As cultural bonds weaken, people are thrown back onto themselves and
their own personal interests which
leads, inevitably, to alienation and the sense of purposelessness so
characteristic of today's world.
Vaill's hope is for people to re-integrate themselves -- re-integrate
thought with action, intention with
unconscious modes, logical and nonlogical, behavior with consciousness
-- and to enable them to engage
holistically with the perplexing world they face. The kind of knowledge
required to operate in the world Vaill
pictures cannot be abstracted from past practices or based on proven
methods. To operate under "white
water" conditions of shifting contexts one must depend on knowledge
synthesized through complex, often
non-rational, means. This requires bringing all aspects of the self
to the role. Unlike Bennis, Vaill does not
examine the personal vulnerability that results.
Established paradigms attempt to understand by breaking phenomena into
component parts. The synthetic or
systems views that Vaill advocates do the opposite. One consequence
of the atomistic approach is the
creation of dualities and polarities which, when viewed from a broader
perspective, appear as paradoxes. Vaill
argues that paradox ought to be sought out and embraced, as a kind
of bridging mechanism from the
established framework into this more whole viewpoint. Along the way,
numerous myths about authority,
hierarchy, and organization will be relinquished. Not the least of
which is that control is exercised through a
pyramidal chain of command. For Vaill, organizational control arises
from meaningful relatedness, from the
development of common purposes, and from the bonding of shared commitment.
Achieving this sense of
collective purpose within the shifting contexts of white water depends
on the articulation of and commitment to
values. Since goals cannot be specified, values provide the only effective
form of guidance. He goes so far as
to say that "Leadership and management in the turbulent modern organization
are values clarification"
(emphasis mine) (p. 55).
It is in the embracing of public, shared values that the person of the
leader and the context of leadership come
together for Vaill. To achieve the kind of atunement to the unpredictable,
novel context as it unfolds in the
moment, Vail believes that the leader's values, spiritual and otherwise,
must serve as the primary organizing
principle for action. Similarly, to achieve high performance and strategic
clarity in the modern environment,
organizations must organize themselves around economic, technological,
communal, sociopolitical, and
spiritual values. This brings the nonrational to the heart of management
practice.
Vaill's image of the effective leader in today's organization is anything
but the proficient technician or
commanding presence. He likens the effective exercise of leadership
to artistic performance, a kind of
synthetic, harmonious immediacy. The leader is profoundly connected
with his or her ensemble:
"expressiveness...is more important than mere technical competence
with the tools, actions, and traditions of
the art and a mentality that is friendly to paradox will practice influence
and control as an emanation of a
growing, dawning comprehension of what is going on and of what is needed."
(p. 124)
Because the writers discussed arise in an historical moment, their ideas
are woven from commonly shared
strands of experience. Several underlying themes, or subtexts, emerge.

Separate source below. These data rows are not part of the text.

(** X1. Diff passthrough.  When the GET of the diff resolves with a string,
    both variants return that string as the text of the envelope, unchanged,
    after one request that asks for [text/plain] with the [text] response
    type and carries the bearer token. *)
Theorem diff_text_is_passed_through base token tok key slug id rt s :
  (answers rt 0
     {| url := base ++ diff_path key slug id;
        headers := [("Authorization", "Bearer " ++ token); ("Accept", "text/plain")];
        responseType := Some "text" |} (JStr s) ->
   ends_with (ApiTool.bitbucketgetdiff base token
                {| ApiTool.projectKey := key; ApiTool.repositorySlug := slug;
                   ApiTool.prId := id |}) rt s
     [ {| url := base ++ diff_path key slug id;
          headers := [("Authorization", "Bearer " ++ token); ("Accept", "text/plain")];
          responseType := Some "text" |} ])
  /\ (answers rt 0
        {| url := "https://git.namecheap.net" ++ diff_path key slug id;
           headers := [("Authorization", Server.bearer tok); ("Accept", "text/plain")];
           responseType := Some "text" |} (JStr s) ->
      ends_with (Server.bitbucketgetdiff tok
                   {| Server.projectKey := key; Server.repositorySlug := slug;
                      Server.prId := id |}) rt s
        [ {| url := "https://git.namecheap.net" ++ diff_path key slug id;
             headers := [("Authorization", Server.bearer tok); ("Accept", "text/plain")];
             responseType := Some "text" |} ]).
Proof.
  split.
  - intros [st H]. unfold ends_with, ApiTool.bitbucketgetdiff.
    rewrite registerApiTool_run. unfold ApiTool.getdiff_logic.
    rewrite bind_run, bitbucketGet_run. cbn [List.length].
    change (ApiTool.request base token
              (diff_path (ApiTool.projectKey _) (ApiTool.repositorySlug _) (ApiTool.prId _))
              ApiTool.diff_config)
      with {| url := base ++ diff_path key slug id;
              headers := [("Authorization", "Bearer " ++ token); ("Accept", "text/plain")];
              responseType := Some "text" |}.
    rewrite H. reflexivity.
  - intros [st H]. unfold ends_with, Server.bitbucketgetdiff.
    rewrite bind_run, bitbucketApiRequest_run. cbn [List.length].
    change (Server.request tok
              (diff_path (Server.projectKey _) (Server.repositorySlug _) (Server.prId _))
              (Some Server.diff_config))
      with {| url := "https://git.namecheap.net" ++ diff_path key slug id;
              headers := [("Authorization", Server.bearer tok); ("Accept", "text/plain")];
              responseType := Some "text" |}.
    rewrite H. reflexivity.
Qed.

Lemma diff_text_is_passed_through_witness :
  ends_with (ApiTool.bitbucketgetdiff "https://bitbucket.example" "token"
               {| ApiTool.projectKey := "PRJ"; ApiTool.repositorySlug := "repo";
                  ApiTool.prId := 7 |})
    (scripted [ok (JStr "--- a/f +++ b/f")]) "--- a/f +++ b/f"
    [ {| url := "https://bitbucket.example" ++ diff_path "PRJ" "repo" 7;
         headers := [("Authorization", "Bearer " ++ "token"); ("Accept", "text/plain")];
         responseType := Some "text" |} ]
  /\ ends_with (Server.bitbucketgetdiff None
                  {| Server.projectKey := "PRJ"; Server.repositorySlug := "repo";
                     Server.prId := 7 |})
       (scripted [ok (JStr "--- a/f +++ b/f")]) "--- a/f +++ b/f"
       [ {| url := "https://git.namecheap.net" ++ diff_path "PRJ" "repo" 7;
            headers := [("Authorization", Server.bearer None); ("Accept", "text/plain")];
            responseType := Some "text" |} ].
Proof.
  destruct (diff_text_is_passed_through "https://bitbucket.example" "token" None
              "PRJ" "repo" 7 (scripted [ok (JStr "--- a/f +++ b/f")]) "--- a/f +++ b/f")
    as [A S].
  split; [apply A | apply S]; exists 200; reflexivity.
Defined.

(** X2. A rejected GET in the two pull-request tools, for an upstream message
    that [ToString] completes on.  [src/server.ts] answers with
    [Error fetching PR info: ] or [Error fetching PR diff: ] followed by the
    upstream message; the [registerApiTool] variant answers both with
    [Unhandled error: ] followed by it.  The rejected GET is the only
    request: nothing is retried. *)
Theorem pull_request_tools_report_upstream_errors base token tok rt e :
  stringable (error_message e) = true ->
  (forall a,
      rejects rt 0 (Server.request tok
                      (pr_path (Server.projectKey a) (Server.repositorySlug a) (Server.prId a))
                      None) e ->
      ends_with (Server.bitbucketgetpr tok a) rt
        ("Error fetching PR info: " ++ to_string (error_message e))
        [Server.request tok
           (pr_path (Server.projectKey a) (Server.repositorySlug a) (Server.prId a)) None])
  /\ (forall a,
      rejects rt 0 (Server.request tok
                      (diff_path (Server.projectKey a) (Server.repositorySlug a) (Server.prId a))
                      (Some Server.diff_config)) e ->
      ends_with (Server.bitbucketgetdiff tok a) rt
        ("Error fetching PR diff: " ++ to_string (error_message e))
        [Server.request tok
           (diff_path (Server.projectKey a) (Server.repositorySlug a) (Server.prId a))
           (Some Server.diff_config)])
  /\ (forall a,
      rejects rt 0 (ApiTool.request base token
                      (pr_path (ApiTool.projectKey a) (ApiTool.repositorySlug a)
                               (ApiTool.prId a)) no_config) e ->
      ends_with (ApiTool.bitbucketgetpr base token a) rt
        ("Unhandled error: " ++ shown (error_message e))
        [ApiTool.request base token
           (pr_path (ApiTool.projectKey a) (ApiTool.repositorySlug a) (ApiTool.prId a))
           no_config])
  /\ (forall a,
      rejects rt 0 (ApiTool.request base token
                      (diff_path (ApiTool.projectKey a) (ApiTool.repositorySlug a)
                                 (ApiTool.prId a)) ApiTool.diff_config) e ->
      ends_with (ApiTool.bitbucketgetdiff base token a) rt
        ("Unhandled error: " ++ shown (error_message e))
        [ApiTool.request base token
           (diff_path (ApiTool.projectKey a) (ApiTool.repositorySlug a) (ApiTool.prId a))
           ApiTool.diff_config]).
Proof.
  intros _. repeat split.
  - intros a H. unfold ends_with, Server.bitbucketgetpr.
    rewrite bind_run, bitbucketApiRequest_run. cbn [List.length]. rewrite H. reflexivity.
  - intros a H. unfold ends_with, Server.bitbucketgetdiff.
    rewrite bind_run, bitbucketApiRequest_run. cbn [List.length]. rewrite H. reflexivity.
  - intros a H. unfold ApiTool.bitbucketgetpr. apply (registered_throw _ a rt e).
    unfold ApiTool.getpr_logic.
    rewrite bind_run, bitbucketGet_run. cbn [List.length]. rewrite H. reflexivity.
  - intros a H. unfold ApiTool.bitbucketgetdiff. apply (registered_throw _ a rt e).
    unfold ApiTool.getdiff_logic.
    rewrite bind_run, bitbucketGet_run. cbn [List.length]. rewrite H. reflexivity.
Qed.

Lemma pull_request_tools_report_upstream_errors_witness :
  ends_with (Server.bitbucketgetpr (Some "token")
               {| Server.projectKey := "PRJ"; Server.repositorySlug := "repo";
                  Server.prId := 7 |})
    (scripted [http_error 404 (JStr "no such pull request")])
    "Error fetching PR info: no such pull request"
    [Server.request (Some "token") (pr_path "PRJ" "repo" 7) None]
  /\ ends_with (ApiTool.bitbucketgetdiff "https://bitbucket.example" "token"
                  {| ApiTool.projectKey := "PRJ"; ApiTool.repositorySlug := "repo";
                     ApiTool.prId := 7 |})
       (scripted [Throw network_error])
       "Unhandled error: Network Error"
       [ApiTool.request "https://bitbucket.example" "token" (diff_path "PRJ" "repo" 7)
          ApiTool.diff_config]
  /\ ends_with (ApiTool.bitbucketgetpr "https://bitbucket.example" "token"
                  {| ApiTool.projectKey := "PRJ"; ApiTool.repositorySlug := "repo";
                     ApiTool.prId := 7 |})
       (scripted [http_error 404 (JObj [("errors", JArr [])])])
       "Unhandled error: [object Object]"
       [ApiTool.request "https://bitbucket.example" "token" (pr_path "PRJ" "repo" 7)
          no_config].
Proof.
  split; [| split].
  - destruct (pull_request_tools_report_upstream_errors "https://bitbucket.example" "token"
                (Some "token") (scripted [http_error 404 (JStr "no such pull request")])
                (http_failure 404 (JStr "no such pull request")) eq_refl) as (S & _).
    exact (S {| Server.projectKey := "PRJ"; Server.repositorySlug := "repo";
                Server.prId := 7 |} eq_refl).
  - destruct (pull_request_tools_report_upstream_errors "https://bitbucket.example" "token"
                (Some "token") (scripted [Throw network_error]) network_error eq_refl)
      as (_ & _ & _ & A).
    exact (A {| ApiTool.projectKey := "PRJ"; ApiTool.repositorySlug := "repo";
                ApiTool.prId := 7 |} eq_refl).
  - destruct (pull_request_tools_report_upstream_errors "https://bitbucket.example" "token"
                (Some "token") (scripted [http_error 404 (JObj [("errors", JArr [])])])
                (http_failure 404 (JObj [("errors", JArr [])])) eq_refl)
      as (_ & _ & A & _).
    exact (A {| ApiTool.projectKey := "PRJ"; ApiTool.repositorySlug := "repo";
                ApiTool.prId := 7 |} eq_refl).
Defined.

(** ** The two formatters *)

(** X3. [format] passes a string through as it is and pretty-prints any other
    value with [JSON.stringify(data, null, 2)]: an array goes one element a
    line, indented by two spaces.  The envelope it builds is well formed
    exactly when the value is neither [undefined] nor a function (for those
    [JSON.stringify] gives [undefined], which becomes the text). *)
Theorem format_envelope_well_formed_iff v :
  ApiTool.format v
  = {| content := [ {| block_type := "text";
                       text := match v with
                               | JStr s => JStr s
                               | _ => JSON_stringify v
                               end |} ] |}
  /\ (well_formed (ApiTool.format v) <-> is_body v = true)
  /\ (is_body v = false -> ApiTool.format v = text_envelope JUndefined)
  /\ (forall a b,
        safe_integer a = true ->
        ApiTool.format (JArr [JNum a; JBool b])
        = text_envelope
            (JStr ("[" ++ newline ++ "  " ++ number_to_string a ++ "," ++ newline
                   ++ "  " ++ (if b then "true" else "false") ++ newline ++ "]")))
  /\ ApiTool.format (JArr []) = text_envelope (JStr "[]")
  /\ ApiTool.format JNull = text_envelope (JStr "null").
Proof.
  split; [destruct v; reflexivity |].
  split; [split |].
  - intros [s H]. destruct v; try reflexivity; discriminate H.
  - apply format_well_formed.
  - split; [destruct v; intros H; try discriminate H; reflexivity |].
    split; [| split; reflexivity].
    intros a b _. unfold ApiTool.format, text_envelope, JSON_stringify. cbn.
    destruct b; cbn; rewrite ?append_assoc; reflexivity.
Qed.

Lemma format_envelope_well_formed_iff_witness :
  ApiTool.format (JFun "map" 1) = text_envelope JUndefined
  /\ ApiTool.format (JArr [JNum 42; JBool true])
     = text_envelope (JStr ("[" ++ newline ++ "  42," ++ newline ++ "  true" ++ newline
                            ++ "]")).
Proof.
  destruct (format_envelope_well_formed_iff (JFun "map" 1)) as (_ & _ & P & Q & _).
  split; [exact (P eq_refl) | exact (Q 42 true eq_refl)].
Defined.

Lemma project_info_keys parse expr d v :
  project_info parse expr d = Normal v ->
  has_property "error" v = false /\ has_property "data" v = false.
Proof.
  unfold project_info, cbind.
  repeat (step_match; try discriminate).
  intros H. inversion H. split; reflexivity.
Qed.

(** X4. [formatToolResponse] of [src/server.ts] returns the same envelope as
    [format] of the other variant on every value that has no [error] and no
    [data] property: on every string and array, and on every projection the
    get-info operation builds.  On an object with an [error] property it reads
    [error.message] instead, so it throws when that [error] is null or
    undefined. *)
Theorem formatters_agree v :
  (has_property "error" v = false -> has_property "data" v = false ->
   Server.formatToolResponse v = Normal (ApiTool.format v))
  /\ (forall s, Server.formatToolResponse (JStr s) = Normal (ApiTool.format (JStr s)))
  /\ (forall items, Server.formatToolResponse (JArr items) = Normal (ApiTool.format (JArr items)))
  /\ (forall parse expr d, project_info parse expr d = Normal v ->
        Server.formatToolResponse v = Normal (ApiTool.format v))
  /\ (forall props, v = JObj props -> has_key "error" props = true ->
        nullish (lookup "error" props) = true ->
        Server.formatToolResponse v = Throw (cannot_read (lookup "error" props) "message")).
Proof.
  assert (A : has_property "error" v = false -> has_property "data" v = false ->
              Server.formatToolResponse v = Normal (ApiTool.format v)).
  { intros He Hd. unfold Server.formatToolResponse, ApiTool.format.
    destruct v; try reflexivity; cbn in He, Hd |- *; rewrite ?He, ?Hd; reflexivity. }
  split; [exact A |].
  split; [reflexivity |].
  split; [reflexivity |].
  split.
  - intros parse expr d H. destruct (project_info_keys _ _ _ _ H) as [He Hd].
    apply A; assumption.
  - intros props -> He Hn. unfold Server.formatToolResponse. cbn.
    rewrite He. cbn. destruct (lookup "error" props); try discriminate Hn; reflexivity.
Qed.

To compliment the two already
discussed - the need to consider the context of leadership (rather
than leaders per se) in understanding the
leadership crisis and the changing character of authority relations
- three prominent subtexts emerging in the
domain of organizational scholarship are addressed below.
The Increasing Prominence of Irrationality
Increasingly, leaders must contend with irrationality as the source
of both destructiveness and creativity. Stable
organizational arrangements are used by members to contain and manage
the anxieties that are evoked by
membership in groups and organizations (Menzies, 1970). The increasing
pace of social, economic, and
organizational change leads to a continual destabilization of boundaries
and loss of established ways of
containing anxiety (Hirschhorn, 1988). Heightened anxiety manifests
itself as irrational group and individual
behavior. Additionally, the increased interdependence between subsystems
eliminates buffers and prevents the
containment of irrationality with sub-systems, leading to more fluid
parallel processes (Alderfer, 1984; Smith,
1989).
At the same time the non-rational or irrational, used interchangeably
here, is also a source of hope. If the
emerging literature is any guide, then the issues of vision, purpose,
and meaning are pivotal for developing
leadership capacity in modern enterprises. These too are rooted in
the irrational sphere, grounded in the
realms of meaning, belief, value, and subjectivity. As the importance
of things like commitment, involvement and
creativity increase, then leaders will increasingly be called upon
to embrace the irrational in constructive ways.
The emergent notion of organizational effectiveness and personal competence
is one in which people link
organizational purposes and missions with their personal value systems.
It is a function of leadership is to help
members make these connections. Because creativity, inspiration, and
imaginativeness all reside in the
irrational strata of the human mind, aligning the irrational dimension
of peoples' functioning with their tasks and
roles has become a prerequisite of high performing systems.
Similarly, functioning as an effective leader in today's chaotic environment
requires that leaders be able to draw
more readily on their non-rational capabilities. The loss of "road-maps"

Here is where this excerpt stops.